DNMR study of atropisomeric 1-arylpyrrolidin-2-imines

JIMENA E. DÍAZ; ANDREA MAZZANTI; MICHELE MANCINELLI; LILIANA R. ORELLI

Praga

Simposio; CHIRALITY 2014. 26th International Symposium on Chiral Discrimination, ISCD-26; 2014

Academy of Sciences of the Czech Republic

Atropisomerism is a property of some molecules that exist as enantiomeric forms due to restricted rotation around peculiar single bonds, which behave as chiral axes. In the last years, there was a growing interest for the development of stable non-biaryl atropisomers, due to their potential employment in stereoselective synthesis. Our group has discovered and investigated some new families of atropisomeric heterocycles.1,2 1-Arylpyrrolidin-2-imines 1 are cyclic amidines where the sp2 nitrogen is exocyclic. When the aryl moiety is 2-substitued (Ar*), the two rings adopt a non-coplanar conformation, allowing for the existence of an atropisomeric pair. 1, Ar= 2-F,Cl,Br,OCH3,CH3C6H4; 2, Ar=2-ClC6H4 In this work we present the determination of the enantiomerization barriers of compounds 1 by means of variable temperature NMR and lineshape analysis (DNMR). We discuss the influence of the stereoelectronic nature of the substituents on the magnitude of the enantiomerization barriers.
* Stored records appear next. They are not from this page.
(* ===== verification/IndirectReferenceTableFacts.v ===== *)
(** * Facts about indirect reference tables

    The encoding of references, the invariant of a table with its stack of segments,
    and the effect of each operation under it. *)
From S2P Require Import Prelude BitUtils IndirectReferenceTable.

Section Encoding.
Context `{Cfg : IrtConfig}.

Definition serial_bits : Z := if kIsDebugBuild then 3 else 2.

Lemma kSerialBits_eq : kSerialBits = serial_bits.
Proof.
  unfold kSerialBits, kIRTPrevCount, serial_bits.
  destruct pointer_bits_ok as [-> | ->]; destruct kIsDebugBuild; reflexivity.
Qed.

Lemma kIRTPrevCount_range : 3 <= kIRTPrevCount <= 2 ^ serial_bits - 1.
Proof. unfold kIRTPrevCount, serial_bits. destruct kIsDebugBuild; pows; lia. Qed.

Lemma kMaxEntries_eq : kMaxEntries = if kIsDebugBuild then 2 ^ 22 else 2 ^ 23.
Proof. unfold kMaxEntries, sizeof_IrtEntry, kIRTPrevCount. by destruct kIsDebugBuild. Qed.

Lemma kMaxEntries_range : 0 < kMaxEntries <= 2 ^ 23.
Proof. rewrite kMaxEntries_eq. destruct kIsDebugBuild; pows; lia. Qed.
We also determined the barrier for the E/Z equilibrium entailed by the =NH moiety in two derivatives. We additionally report the barrier of compound 2, in which the NH moiety is substituted by an oxygen, in order to address the influence of the exocyclic heteroatom. The conformational ground states and the structures of the transition states were calculated using Density Functional Theory (DFT).